Jebul Mbeji*
Dua puluh empat orang. Termasuk saya. Dengan sedikit menggerutu di awal, akhirnya harus melewati jalanan berbatu. Di Desa Beji. Lima puluh dua hari. Selama itu kami akan selalu melewati jalanan yang sama. Menggilas batu kerikil nakal yang ogah digilas ban apa pun. Mereka akan mental ke segala arah. Sesuka mereka. Sesekali batu-batu ini berhasil membuat kami, para pengendara sepeda motor yang terbiasa berjalan di Kota, jatuh mencium bumi. Merasakan sulitnya untuk bisa bangun kembali.
Kerjan Squad
Kerjan adalah dusun tempat pondokan sub unit satu berada. Anak-anaknya solid. Walaupun sering diwarnai pertengkaran dari diem-dieman sampai adu mulut. Tapi hal yang paling menyenangkan dari Kerjan Squad adalah mereka termasuk orang yang paling niat dan paling sering main ke Dusun Beji, tempat pondokan sub unit saya. Selain itu, kalau untuk urusan diajak susah dan diminta bantu-bantu, mereka hadir paling depan. Dan love story sempat mewarnai Kerjan Squad. Di Kerjan juga lah proses kreatif berlangsung.

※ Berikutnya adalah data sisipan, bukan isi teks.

(* ===== verification/Ratchet.v ===== *)
(** * The double ratchet

    Models [freeq-sdk/src/ratchet.rs]: headers and openings on the wire, the
    session of one party, encryption, decryption with its store of skipped
    message keys, and the persistence of a session. A session is a record that
    is passed and returned, with what the code has already changed when a
    function fails. Random keys and nonces are arguments. *)
From stdpp Require Import base gmap strings list.
From Stdlib Require Import ZArith Lia Ascii String.
From S2P Require Import Prelude Text Primitives.
Open Scope string_scope.
Open Scope list_scope.
Open Scope Z_scope.

Definition ENC3_PREFIX : string := "ENC3:".
Definition ENC4_PREFIX : string := "ENC4:".
Definition INTRO_LEN : nat := 68.
Definition MAX_SKIP : Z := 1000.

Inductive RatchetError :=
| NotEncrypted | MalformedMessage | MalformedHeader | NoSendChain | NoReceiveChain
| TooManySkipped | DecryptFailed | CryptoError | InvalidUtf8 | InvalidSession.

(** [text.starts_with(ENC3_PREFIX) || ...] *)
Definition is_encrypted (text : string) : bool := starts_with ENC3_PREFIX text || starts_with ENC4_PREFIX text.

(** ** The opening of a session *)

Record Intro := mkIntro { identity_key : string; ephemeral_key : string; spk_id : Z }.

Definition intro_to_bytes (i : Intro) : string := identity_key i +:+ ephemeral_key i +:+ u32_to_be_bytes (spk_id i).
Definition intro_from_bytes (data : string) : result Intro RatchetError :=
  if negb (Nat.eqb (String.length data) INTRO_LEN) then Err MalformedHeader
  else Ok (mkIntro (str_take 32 data) (str_take 32 (str_drop 32 data)) (u32_from_be_bytes (str_drop 64 data))).

(** ** Message headers *)

Record Header := mkHeader { ratchet_key : string; prev_chain_len : Z; msg_num : Z }.

Definition header_to_bytes (h : Header) : string :=
  ratchet_key h +:+ u32_to_be_bytes (prev_chain_len h) +:+ u32_to_be_bytes (msg_num h).
Definition header_from_bytes (data : string) : result Header RatchetError :=
  if negb (Nat.eqb (String.length data) 40) then Err MalformedHeader
  else Ok (mkHeader (str_take 32 data) (u32_from_be_bytes (str_take 4 (str_drop 32 data)))
             (u32_from_be_bytes (str_drop 36 data))).

(** ** Sessions *)

Record Session := mkSession {
  dh_self_secret : string;
  dh_self_public : string;
  dh_remote : option string;
  root_key : string;
  send_chain_key : option string;
  send_msg_num : Z;
  recv_chain_key : option string;
  recv_msg_num : Z;
  prev_send_chain_len : Z;
  skipped : gmap (string * Z) string;
  is_initiator : bool
}.

(** What the receiving half of a session becomes. *)
Definition set_recv (s : Session) (ck : option string) (n : Z) (sk : gmap (string * Z) string) : Session :=
  mkSession (dh_self_secret s) (dh_self_public s) (dh_remote s) (root_key s) (send_chain_key s) (send_msg_num s)
    ck n (prev_send_chain_len s) sk (is_initiator s).
Definition set_send (s : Session) (ck : option string) (n : Z) : Session :=
  mkSession (dh_self_secret s) (dh_self_public s) (dh_remote s) (root_key s) ck n
    (recv_chain_key s) (recv_msg_num s) (prev_send_chain_len s) (skipped s) (is_initiator s).

Definition zero32 : string := string_of_list_ascii (repeat NUL 32).

Section Ratchet.
Context {P : Primitives} {B : Base64}.
Local Open Scope rust_scope.

(** [intro_of(wire)]: the first field of the body always exists. *)
Definition intro_of (wire : string) : result (option Intro) RatchetError :=
  match strip_prefix ENC4_PREFIX wire with
  | None => Ok None
  | Some body =>
      let field := default "" (head (str_split ":" body)) in
      let? bytes := ok_or (b64_decode field) MalformedMessage in
      let? i := intro_from_bytes bytes in
      Ok (Some i)
  end.

Definition kdf_root (root dh_out : string) : string * string :=
  let output := hkdf_sha256 root dh_out "freeq-ratchet-v1" 64 in
  (str_take 32 output, str_drop 32 output).

(** The next chain key and the message key. *)
Definition kdf_chain (chain_key : string) : string * string :=
  (hmac_sha256 chain_key (String "002" ""), hmac_sha256 chain_key (String "001" "")).

Definition init_alice_with_ratchet_key (shared_secret their_ratchet_key our_secret : string) : Session :=
  let our_public := x25519_public our_secret in
  let dh_out := x25519_dh our_secret their_ratchet_key in
  let '(root, send_chain) := kdf_root shared_secret dh_out in
  mkSession our_secret our_public (Some their_ratchet_key) root (Some send_chain) 0 None 0 0 ∅ true.

Definition init_bob (shared_secret our_ratchet_secret : string) : Session :=
  mkSession our_ratchet_secret (x25519_public our_ratchet_secret) None shared_secret None 0 None 0 0 ∅ false.

(** ** Encryption *)

Definition send_header (s : Session) : Header := mkHeader (dh_self_public s) (prev_send_chain_len s) (send_msg_num s).

Definition wire_format (intro : option Intro) (header_bytes nonce ciphertext : string) : string :=
  let body := b64_encode header_bytes +:+ ":" +:+ b64_encode nonce +:+ ":" +:+ b64_encode ciphertext in
  match intro with
  | Some i => ENC4_PREFIX +:+ b64_encode (intro_to_bytes i) +:+ ":" +:+ body
  | None => ENC3_PREFIX +:+ body
  end.

Definition encrypt_inner (s : Session) (plaintext nonce : string) (intro : option Intro)
    : Session * result string RatchetError :=
  match send_chain_key s with
  | None => (s, Err NoSendChain)
  | Some chain_key =>
      let '(next_chain, msg_key) := kdf_chain chain_key in
      let header := send_header s in
      let s' := set_send s (Some next_chain) (wrap 32 (send_msg_num s + 1)) in
      let header_bytes := header_to_bytes header in
      match aes_gcm_encrypt msg_key nonce header_bytes plaintext with
      | None => (s', Err CryptoError)
      | Some ciphertext => (s', Ok (wire_format intro header_bytes nonce ciphertext))
      end
  end.
Definition encrypt_with_nonce (s : Session) (plaintext nonce : string) := encrypt_inner s plaintext nonce None.
Definition encrypt_first_with_nonce (s : Session) (i : Intro) (plaintext nonce : string) :=
  encrypt_inner s plaintext nonce (Some i).

(** ** Decryption *)

Definition decrypt_with_key (msg_key header_bytes nonce_bytes ct_bytes : string) : result string RatchetError :=
  match aes_gcm_decrypt msg_key nonce_bytes header_bytes ct_bytes with
  | None => Err DecryptFailed
  | Some plaintext => if valid_utf8 plaintext then Ok plaintext else Err InvalidUtf8
  end.

(** [for n in from..until] of [skip_messages], [k] rounds from [n]. *)
Fixpoint skip_loop (k : nat) (rk : string) (n : Z) (ck : string) (sk : gmap (string * Z) string)
    : string * gmap (string * Z) string :=
  match k with
  | O => (ck, sk)
  | S k' => let '(next_chain, msg_key) := kdf_chain ck in skip_loop k' rk (n + 1) next_chain (<[(rk, n) := msg_key]> sk)
  end.

Definition skip_messages (s : Session) (rk ck : string) (from until : Z) : Session * result unit RatchetError :=
  if until <? from then (s, Ok tt)
  else if MAX_SKIP <? until - from then (s, Err TooManySkipped)
  else let '(ck', sk) := skip_loop (Z.to_nat (until - from)) rk from ck (skipped s) in
       (set_recv s (Some ck') (recv_msg_num s) sk, Ok tt).

(** The step taken when the sender's ratchet key is a new one. *)
Definition dh_ratchet (s : Session) (their_key new_secret : string) : Session :=
  let '(root1, recv_chain) := kdf_root (root_key s) (x25519_dh (dh_self_secret s) their_key) in
  let '(root2, send_chain) := kdf_root root1 (x25519_dh new_secret their_key) in
  mkSession new_secret (x25519_public new_secret) (Some their_key) root2 (Some send_chain) 0
    (Some recv_chain) 0 (send_msg_num s) (skipped s) (is_initiator s).

(** The fields of a message: header, nonce and ciphertext, decoded. *)
Definition wire_fields (wire : string) : result (list string) RatchetError :=
  match strip_prefix ENC4_PREFIX wire with
  | Some body =>
      let fields := splitn 4 ":" body in
      if negb (Nat.eqb (List.length fields) 4) then Err MalformedMessage else Ok (drop 1 fields)
  | None =>
      match strip_prefix ENC3_PREFIX wire with
      | None => Err NotEncrypted
      | Some body =>
          let fields := splitn 3 ":" body in
          if negb (Nat.eqb (List.length fields) 3) then Err MalformedMessage else Ok fields
      end
  end.
Definition decode_part (parts : list string) (i : nat) : result string RatchetError :=
  ok_or (parts !! i ≫= b64_decode) MalformedMessage.
Definition parse_wire (wire : string) : result (Header * (string * string * string)) RatchetError :=
  let? parts := wire_fields wire in
  let? header_bytes := decode_part parts 0 in
  let? nonce_bytes := decode_part parts 1 in
  let? ct_bytes := decode_part parts 2 in
  if negb (Nat.eqb (String.length nonce_bytes) 12) then Err MalformedMessage
  else let? header := header_from_bytes header_bytes in Ok (header, (header_bytes, nonce_bytes, ct_bytes)).

(** The receiving chain advances to the message and past it. *)
Definition read_chain (s : Session) (header : Header) (fields : string * string * string)
    : Session * result string RatchetError :=
  let '(header_bytes, nonce_bytes, ct_bytes) := fields in
  match recv_chain_key s with
  | None => (s, Err NoReceiveChain)
  | Some recv_ck =>
      let '(s1, r) := skip_messages s (ratchet_key header) recv_ck (recv_msg_num s) (msg_num header) in
      match r with
      | Err e => (s1, Err e)
      | Ok _ =>
          let '(next_chain, msg_key) := kdf_chain (default recv_ck (recv_chain_key s1)) in
          (set_recv s1 (Some next_chain) (wrap 32 (msg_num header + 1)) (skipped s1),
           decrypt_with_key msg_key header_bytes nonce_bytes ct_bytes)
      end
  end.

Definition decrypt (s : Session) (wire new_secret : string) : Session * result string RatchetError :=
  match parse_wire wire with
  | Err e => (s, Err e)
  | Ok (header, (header_bytes, nonce_bytes, ct_bytes)) =>
      match skipped s !! (ratchet_key header, msg_num header) with
      | Some msg_key =>
          (set_recv s (recv_chain_key s) (recv_msg_num s) (delete (ratchet_key header, msg_num header) (skipped s)),
           decrypt_with_key msg_key header_bytes nonce_bytes ct_bytes)
      | None =>
          let their_key_changed := negb (bool_decide (dh_remote s = Some (ratchet_key header))) in
          if their_key_changed then
            let '(s1, r) :=
              match recv_chain_key s with
              | Some recv_ck =>
                  skip_messages s (default zero32 (dh_remote s)) recv_ck (recv_msg_num s) (prev_chain_len header)
              | None => (s, Ok tt)
              end in
            match r with
            | Err e => (s1, Err e)
            | Ok _ => read_chain (dh_ratchet s1 (ratchet_key header) new_secret) header (header_bytes, nonce_bytes, ct_bytes)
            end
          else read_chain s header (header_bytes, nonce_bytes, ct_bytes)
      end
  end.
End Ratchet.

(** ** Persistence

    [serde_json] writes a session unless a map in it has keys that are not
    strings: it then fails, and the keys of [skipped] are pairs. An empty map
    is written. What was written reads back. *)
Class SessionJson := {
  json_to_vec : Session -> option string;
  json_from_slice : string -> option Session;
  json_fails : forall s, json_to_vec s = None <-> skipped s <> ∅;
  json_reads_back : forall s b, json_to_vec s = Some b -> json_from_slice b = Some s
}.

Section Persistence.
Context {P : Primitives} {J : SessionJson}.
Local Open Scope rust_scope.

Definition to_encrypted_bytes (s : Session) (key nonce : string) : result string RatchetError :=
  let? plaintext := ok_or (json_to_vec s) CryptoError in
  let? ciphertext := ok_or (aes_gcm_encrypt key nonce "" plaintext) CryptoError in
  Ok (nonce +:+ ciphertext).

Definition from_encrypted_bytes (key data : string) : result Session RatchetError :=
  if Nat.ltb (String.length data) 12 then Err InvalidSession
  else
    let? plaintext := ok_or (aes_gcm_decrypt key (str_take 12 data) "" (str_drop 12 data)) DecryptFailed in
    ok_or (json_from_slice plaintext) InvalidSession.
End Persistence.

Berkat kemahiran ngutak-atik kamera poket dan software, Zein berhasil mendorong teman-teman di Kerjan untuk memproduksi sebuah film. Film itu diputar pada perpisahan dusun, bersama masyarakat Kerjan. Komposisi sub unit ini cukup seimbang. Separuh sainstek, separuhnya lagi soshum. Ada yang males, ada yang kerajinan, ada yang kerjaannya di depan laptop terus, ada yang rajin banget membaca kitab suci (maklum lagi bulan puasa), ada yang jarang mandi (mungkin karena faktor tidak memadainya air bersih), ada yang hobi mandi di Balai Desa dan buang hajat di Masjid seberang pondokan, ada yang hobinya masak, dan lain sebagainya. Lengkap.
De Beji’s
Dusun Beji. Sub unit saya. Sub Unit dua. Dengan koordinator sub unit, seorang laki-laki jangkung berjenggot yang ahli soal agro. Diantara pondokan sub unit lainnya, pondokan di dusun Beji termasuk yang paling mewah. Yang dimaksud mewah ini adalah di pondokan kami untuk urusan mandi dan cuci, tidak perlu menimba air secara manual. Di pondokan kami sudah menggunakan pompa air. Tidak heran, kawan-kawan dari sub unit lainnya sering transit ke Beji untuk sekadar menumpang mandi atau buang hajat. Maklum, kondisi Gunung Kidul sedang sulit air. Sumur warga banyak yang kering. Termasuk sumur di pondokan sub unit satu dan tiga. Di sub unit Beji juga lah beberapa kawan sering menumpang makan. Makanan di sub unit kami memang cukup melimpah, apalagi jika dibandingkan dengan kondisi di sub satu. Saya akan cerita lebih banyak lagi tentang sub unit ini di posting selanjutnya.
Sub Gunungan
Sub unit tiga. Tidak jauh berbeda dengan sub unit satu. Ada cerita cinta yang mewarnai perjalanan KKN. Yang sempat terpublikasi sih cerita antara pasien diet dan penasihat gizi, yaitu antara Teh Rindi dan Aa’ Lido. Pondokan mereka terbilang sederhana. Yang membuat istimewa adalah mereka tinggal dirumah Pak Dukuh, kepala dusun, setempat. Jadi, mereka cukup terbantu dalam menjalankan KKN dan berkomunikasi dengan warga. Mereka juga memiliki halaman rumput yang tidak dimiliki dua pondokan sub unit lainnya. Halaman rumput yang teduh ini sering mereka gunakan untuk bersantai menikmati sore dan melihat bintang ketika malam. Atau terkadang mereka juga bermain uno di halaman pondokan mereka. Anak-anak sub Gunungan ini sangat religius –menurut saya. Mereka patut jadi contoh kawan-kawan sub unit lainnya untuk urusan keagamaan.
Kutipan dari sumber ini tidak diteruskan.